# [Prompt]
Search the material below for the word "SpecFloat". Copy every line that has it.

# [Data provided]
⁂

(** * Replicated part lifecycle of StorageReplicatedMergeTree

    A shallow embedding of the parts of
    [src/Storages/StorageReplicatedMergeTree.cpp] that drive the replicated
    part-lifecycle state machine: replay of log entries, quorum tracking,
    repair of a lost replica, merge and mutation selection, the drop range of
    a partition and the checksum check at commit.

    The coordination service is a finite map from paths to nodes; requests
    are pure functions on it.  A method of the storage object is a function
    from the state of the object (and of the coordination tree) to a result
    and a new state.  What other clients and the network do between two
    requests of this replica is read from an explicit schedule. *)

From stdpp Require Import gmap strings list fin_maps.
From Stdlib Require Import ZArith DecimalString Ascii.

#[local] Open Scope Z_scope.

(** ** Part names *)

(** Modelled from the spec: [MergeTreePartInfo] is declared in
    MergeTreePartInfo.h, which is not among the sources.  The spec (section 3)
    gives its fields: partition_id, min_block, max_block, level, mutation. *)
Record MergeTreePartInfo := {
  partition_id : string;
  min_block : Z;
  max_block : Z;
  level : Z;
  mutation : Z;
}.

#[global] Instance MergeTreePartInfo_eq_dec : EqDecision MergeTreePartInfo.
Proof. solve_decision. Defined.

#[global] Instance MergeTreePartInfo_countable : Countable MergeTreePartInfo.
Proof.
  apply (inj_countable'
    (fun i => (partition_id i, min_block i, max_block i, level i, mutation i))
    (fun t => match t with
              | (p, lo, hi, lv, mu) =>
                  {| partition_id := p; min_block := lo; max_block := hi;
                     level := lv; mutation := mu |}
              end)).
  by intros [].
Defined.

(** A part name is kept in parsed form: [MergeTreePartInfo::fromPartName] and
    [getPartName] are outside the sources and, for the custom partitioning
    format, inverse to each other.  An entry that names no part carries
    [no_part_name] where the source has the empty string. *)
Abbreviation PartName := MergeTreePartInfo (only parsing).

Definition no_part_name : PartName :=
  {| partition_id := ""; min_block := 0; max_block := 0; level := 0; mutation := 0 |}.

(** Modelled from the spec: the constants [MergeTreePartInfo::MAX_LEVEL] and
    [MergeTreePartInfo::MAX_BLOCK_NUMBER] are declared in MergeTreePartInfo.h.
    No result below depends on their value. *)
Definition MAX_LEVEL : Z := 999999999.
Definition MAX_BLOCK_NUMBER : Z := 999999999.

(** Modelled from the spec: [MergeTreePartInfo::contains] is declared in
    MergeTreePartInfo.h.  Spec, section 3: part A covers part B iff A's block
    range contains B's and A's level and mutation are consistent with having
    absorbed B. *)
Definition contains (a b : MergeTreePartInfo) : bool :=
  bool_decide (partition_id a = partition_id b)
  && (min_block a <=? min_block b)
  && (max_block b <=? max_block a)
  && (level b <=? level a)
  && (mutation b <=? mutation a).
(** The number of passes over a range of [w] elements is at most
    [ceil(log2(w + 1))], and at least one when the range is not empty. *)
Lemma run_count data target left right n e k evs :
  run data target left right n e k evs ->
  0 <= k <= Z.log2_up (right - left + 2) /\ (left <= right -> 1 <= k).
Proof.
  induction 1 as [left right n Hlt | left right n Hle C
                 | left right n e k evs Hle C Hrun IH
                 | left right n e k evs Hle C Hrun IH].
  - split; [|lia]. split; [lia|]. apply Z.log2_up_nonneg.
  - split; [|lia]. split; [lia|].
    assert (0 < Z.log2_up (right - left + 2)) by (apply Z.log2_up_pos; lia). lia.
  - destruct IH as [[IH0 IH1] _]. split; [|lia]. split; [lia|].
    pose proof (midpoint_halves left right Hle) as [Hh _].
    pose proof (log2_up_half (right - left + 1) ltac:(lia)) as Hl.
    assert (Z.log2_up (right - (midpoint left right + 1) + 2)
            <= Z.log2_up ((right - left + 1) / 2 + 1))
      by (apply Z.log2_up_le_mono; lia).
    replace (right - left + 2) with (right - left + 1 + 1) by lia. lia.
  - destruct IH as [[IH0 IH1] _]. split; [|lia]. split; [lia|].
    pose proof (midpoint_halves left right Hle) as [_ Hh].
    pose proof (log2_up_half (right - left + 1) ltac:(lia)) as Hl.
    assert (Z.log2_up (midpoint left right - 1 - left + 2)
            <= Z.log2_up ((right - left + 1) / 2 + 1))
      by (apply Z.log2_up_le_mono; lia).
    replace (right - left + 2) with (right - left + 1 + 1) by lia. lia.
Qed.

(** A [return] from the loop gives an index of the range whose element
    equals the target. *)
Lemma run_returned data target left right n e k evs :
  run data target left right n e k evs ->
  forall r, e = Returned r ->
  exists i, r = mkCore true i /\ left <= i <= right /\ cmp_at data target i = Eq.
Proof.
  induction 1 as [left right n Hlt | left right n Hle C
                 | left right n e k evs Hle C Hrun IH
                 | left right n e k evs Hle C Hrun IH]; intros r Hr.
  - discriminate.
  - inversion Hr; subst. exists (midpoint left right).
    split; [reflexivity|]. split; [now apply midpoint_bounds|assumption].
  - destruct (IH r Hr) as (i & Hi & Hb & Hc). exists i.
    pose proof (midpoint_bounds left right Hle). repeat split; auto; lia.
  - destruct (IH r Hr) as (i & Hi & Hb & Hc). exists i.
    pose proof (midpoint_bounds left right Hle). repeat split; auto; lia.
Qed.
Definition real_trace (p : path) : trace A :=
  {| trace_name := "Real Path"; trace_mode_of := lines; trace_dot := false;
     trace_x := px p; trace_y := py p; trace_z := pz p |}.

Definition ghost_trace (p : path) : trace A :=
  {| trace_name := "Ghost Path"; trace_mode_of := lines; trace_dot := true;
     trace_x := px p; trace_y := py p; trace_z := pz p |}.

(** The traces added to [fig], in order; the ghost path only
    [if error_val > 0]. *)
Definition figure (error_val : Z) : list (trace A) :=
  let '(paths_t, paths_e, _) := calculate_mission_state (of_int error_val) in
  [earth_trace; real_trace paths_t] ++
  (if (error_val >? 0)%Z then [ghost_trace paths_e] else []).

(** [abs(snap[0]-snap[2])] *)
Definition error_offset (s : snapshot) : A := nabs (snap0 s - snap2 s)%num.

Definition equation_panel (error_val : Z) : list (panel_item A) :=
  let s := snap (of_int error_val) in
  Healthy (snap0 s) ::
  (if (error_val >? 0)%Z
   then [Anomaly (snap4 s) (snap2 s); ErrorOffset (error_offset s)]
   else [Aligned]).

(** [df_un], the table "Master_List (Redundant Data)". *)
Definition df_un (error_val : Z) : list (master_row A) :=
  [ {| row_ping := 101; row_name := "Sat-A"; row_radius := of_int 7000;
       row_log := "Verified" |};
    {| row_ping := 102; row_name := "Sat-A";
       row_radius := (of_int 7000 * (of_int 1 + of_int error_val / of_int 100))%num;
       row_log := "UPDATE FAILED (Anomaly)" |} ].
End Page.

(** In [Master_List] the radius is a property of the satellite: rows of one
    name should carry one radius. *)
Definition name_determines_radius {A} (t : list (master_row A)) : Prop :=
  forall r1 r2, In r1 t -> In r2 t ->
                row_name r1 = row_name r2 -> row_radius r1 = row_radius r2.

(** One unit in the last place: [x] is [v] or a neighbour of [v] among the
    binary64 numbers. *)
Definition within_one_ulp (x v : PrimFloat.float) : bool :=
  (PrimFloat.Leibniz.eqb x v || PrimFloat.Leibniz.eqb x (PrimFloat.next_up v)
   || PrimFloat.Leibniz.eqb x (PrimFloat.next_down v))%bool.

(** ** Reading binary64 results

    A finite binary64 number denotes a rational.  The figures the
    specification quotes are compared with that rational, so that no
    rounding enters the comparison itself. *)

Module Exact.
Import QArith Qabs.

(** The rational a binary64 number denotes; none for an infinity or a NaN. *)
Definition exact (x : PrimFloat.float) : option Q :=
  match FloatOps.Prim2SF x with
  | SpecFloat.S754_zero _ => Some 0
  | SpecFloat.S754_finite s m e =>
      Some ((if s then -1 else 1) * inject_Z (Zpos m) * Qpower 2 e)
  | _ => None
  end.

(** [p / q] *)
Definition ratio (p : Z) (q : positive) : Q := p # q.


(** [|x - v| <= tol] *)
Definition within (tol : Q) (x : PrimFloat.float) (v : Q) : bool :=
  match exact x with
  | Some u => Qle_bool (Qabs (u - v)) tol
  | None => false
  end.

(** The tolerance of the specification, [1e-9] relative:
    [|x - v| <= 1e-9 * |v|]. *)
Definition close_to (x : PrimFloat.float) (v : Q) : bool :=
  match exact x with
  | Some u => Qle_bool (Qabs (u - v) * 1000000000) (Qabs v)
  | None => false
  end.

(** [(p / q) * y], for a binary64 number [y] *)
Definition scaled (p : Z) (q : positive) (y : PrimFloat.float) : option Q :=
  match exact y with
  | Some w => Some ((p # q) * w)
  | None => None
  end.


Definition close_to_some (x : PrimFloat.float) (v : option Q) : bool :=
  match v with
  | Some v => close_to x v
  | None => false
  end.
End Exact.

(** ** The cosine and the sine of the platform

    The snapshot asks [np.cos] and [np.sin] at one angle only,
    [omega * t_snapshot = 3.75].  There numpy returns the binary64 numbers
    nearest to [cos 3.75] and [sin 3.75]:
    [-0.8205593573395608 = -7390941631899639 / 2^53] and
    [-0.5715613187423437 = -5148166684214817 / 2^53]. *)

Definition angle_375 : PrimFloat.float :=
  PrimFloat.div (float_of_int 15) (float_of_int 4).

Definition cos_375 : PrimFloat.float :=
  PrimFloat.div (float_of_int (-7390941631899639)) (float_of_int (2 ^ 53)).

Definition sin_375 : PrimFloat.float :=
  PrimFloat.div (float_of_int (-5148166684214817)) (float_of_int (2 ^ 53)).

(** A cosine and a sine are those of the platform at the snapshot when they
    return these two numbers there. *)
Definition platform_at_snapshot (fcos fsin : PrimFloat.float -> PrimFloat.float)
  : Prop :=
  fcos angle_375 = cos_375 /\ fsin angle_375 = sin_375.
Lemma execute_stream_error (method : string) (args : json) (w : world)
  (response : Response) :
  truthy (session_id (self w)) = true ->
  send (sent w) (execute_request (self w) method args) = Ok response ->
  raise_for_status response = Ok tt ->
  forall (err : json) (w' : world),
    for_lines (aiter_lines response) (aiter_end response) JNull
      (sending w (execute_request (self w) method args))
    = (Raise (StagehandAPIError err), w') ->
    _execute method args w = (Raise (StagehandAPIError err), w').
Proof.
  intros Hs Hsend Hst err w' Hloop.
  unfold _execute, bind at 1, get_self. rewrite Hs. cbn [negb].
  unfold try_except, bind at 1, request.
  change {| base := server_url (self w);
            path := SessionMethod (session_id (self w)) method;
            body := Some args;
            headers := [("x-stream-response", "true")];
            streamed := true |}
    with (execute_request (self w) method args).
  rewrite Hsend. unfold stream_block, bind at 1, lift at 1. rewrite Hst.
  unfold bind at 1.
  change {| self := self w;
            sent := sent w ++ [execute_request (self w) method args];
            stdout := stdout w |}
    with (sending w (execute_request (self w) method args)).
  now rewrite Hloop.
Qed.

End Keeps.

(** ** The event loop of a call *)

Section Dispatch.
Context {lib : JsonLib} {net : Network}.

(** C1, as the code has it: when a decoded system frame carries both a
    result payload and an error payload, the call does not fail on that
    frame.  The result payload becomes the pending result whatever was
    pending, the error payload is not looked at, and reading stops there when
    the frame's status is ["finished"] and goes on with the next line
    otherwise. *)
Theorem both_result_and_error_records_result
  (line : string) (data : dict) (r err : json) :
  system_frame line data ->
  dict_lookup data "result" = Some r ->
  dict_lookup data "error" = Some err ->
  forall (pending : json) (w : world),
    on_line line pending w = (Ok (control_of data, r), w) /\
    forall (rest : list string) (ending : option exn),
      for_lines (line :: rest) ending pending w
      = if finished data then (Ok (Broke, r), w)
        else for_lines rest ending r w.
Proof.
  intros Hf Hr _ pending w.
  assert (H : on_line line pending w = (Ok (control_of data, r), w)).
  { rewrite (on_line_system _ _ _ _ Hf). now rewrite Hr. }
  split; [exact H|].
  intros rest ending. rewrite for_lines_cons, H.
  unfold control_of. now destruct (finished data).
Qed.
(** * S-parameter plotter (app.py): parser, baseline reduction and two-file
    averaging, embedded in Rocq.

    The Python program works on [bytes], [str], [float] (IEEE binary64) and
    one-dimensional numpy arrays of [float64].  They are modelled as
    [list byte], lists of Unicode code points, the kernel's primitive
    binary64 floats and [list float].  Exceptions are explicit: every
    operation of the program that can raise returns an [outcome]. *)

From Stdlib Require Import ZArith NArith List Bool Lia.
From Stdlib.Strings Require Import String Ascii Byte.
From Stdlib Require Import Floats.
From Stdlib Require Import Permutation Sorted.
From Stdlib Require Import QArith Qabs Qpower.
Import ListNotations.
Close Scope Q_scope.
Set Warnings "-inexact-float".

(** [lia] also reasons about integer division and remainder. *)
Ltac Zify.zify_post_hook ::= Z.to_euclidean_division_equations.

(* ================================================================= *)
(** ** Python run-time model *)

Module Py.

(** *** Exceptions *)

Inductive exn : Type :=
| ValueError
| IndexError
| NameError
| UnicodeEncodeError.

(** A computation either delivers a value or raises. *)
Inductive result (A : Type) : Type :=
| Ok (a : A)
| Raise (e : exn).
Arguments Ok {A} a.
Arguments Raise {A} e.

Definition rbind {A B} (r : result A) (k : A -> result B) : result B :=
  match r with
  | Ok a => k a
  | Raise e => Raise e
  end.

(** *** [str]: a sequence of Unicode code points *)

Definition char := N.
Definition str := list char.

(** An ASCII literal of the source, as a [str]. *)
Definition lit (s : string) : str :=
  List.map N_of_ascii (list_ascii_of_string s).

Definition str_eqb (a b : str) : bool :=
  if list_eq_dec N.eq_dec a b then true else false.

(** [s.startswith(p)] *)
Fixpoint startswith (s p : str) : bool :=
  match p, s with
  | [], _ => true
  | _ :: _, [] => false
  | c :: p', d :: s' => (c =? d)%N && startswith s' p'
  end.

(** [s.endswith(p)] *)
Definition endswith (s p : str) : bool :=
  startswith (rev s) (rev p).
(** * Bilingual-Study-Flow: the Gemini orchestrator and the dashboard exports

    A shallow embedding of [services/geminiService.ts] (cancellation wrapper,
    upload poll loop, response expansion, error mapping) and of the
    [Dashboard] component's pure and effectful helpers ([parseTime],
    [exportSRT], [handleNoteClick], [handleDownloadDubbedAudio]).

    Conventions.
    - JavaScript strings are modelled as [string]; every separator the code
      looks for is an ASCII character, so the byte view and the UTF-16 view
      split at the same places.
    - JavaScript numbers are an interface ([JSNumber]): the code only adds,
      multiplies, divides and rounds them, and converts strings with
      [Number(...)]; theorems hold for every implementation of the interface.
    - Asynchronous code is written in a state-and-exception monad whose state
      is a logical clock (one tick per [await]) and the log of the platform
      calls issued so far.  A thrown exception keeps the log.
    - Remote and platform operations answer as an environment record says;
      calls whose result the program does not read (state setters, console
      output, audio node wiring) are recorded as issued and return normally.
      The two Web Audio calls that check a number computed from subtitle
      text, the constructor of the offline context and [start], are recorded
      as issued and then throw or return as the environment says. *)

From Stdlib Require Import String Ascii List ZArith Lia Bool Arith QArith Qround DecimalString.
Import ListNotations.

Set Warnings "-register-all".

Local Open Scope list_scope.
Local Open Scope string_scope.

⁂

# [Answer box]
  | SpecFloat.S754_zero _ => Some 0
  | SpecFloat.S754_finite s m e =>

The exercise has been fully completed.